▶ _What is being asked_
Nothing but the lines from the one with "SearchPage.v" through the end of the listing below should appear in your reply, each copied exactly.

▶ _Information supplied_
[Start of Attachment]
(* ===== verification/_CoqProject ===== *)
-Q . S2P
Prelude.v
OrderedMerge.v
SlotOrder.v
Bitmap.v
OrderValidation.v
NaturalOrder.v
Text.v
QueryLex.v
Float.v
QueryNumber.v
QuerySyntax.v
QueryParse.v
TextView.v
FileEntry.v
SlotSort.v
ResultOrder.v
Paths.v
TextMatch.v
QueryEval.v
Forest.v
Relations.v
Columns.v
IntegerColumn.v
FloatOrder.v
PostingMap.v
MetadataPostings.v
TextPool.v
EntryChunk.v
EntryPool.v
EntryCompact.v
EntryTable.v
FileSlots.v
SnapshotOrders.v
SnapshotSort.v
NumericRange.v
NumericColumns.v
NameColumn.v
SnapshotData.v
SnapshotRemap.v
SnapshotUpdate.v
SnapshotQuery.v
AsciiQuery.v
Search.v
SearchPage.v
PathScopes.v
ChangeEvents.v
SnapshotLeases.v
WorkerBudget.v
[End of Attachment]
▶ _Exercise output_
SearchPage.v
PathScopes.v
ChangeEvents.v
SnapshotLeases.v
WorkerBudget.v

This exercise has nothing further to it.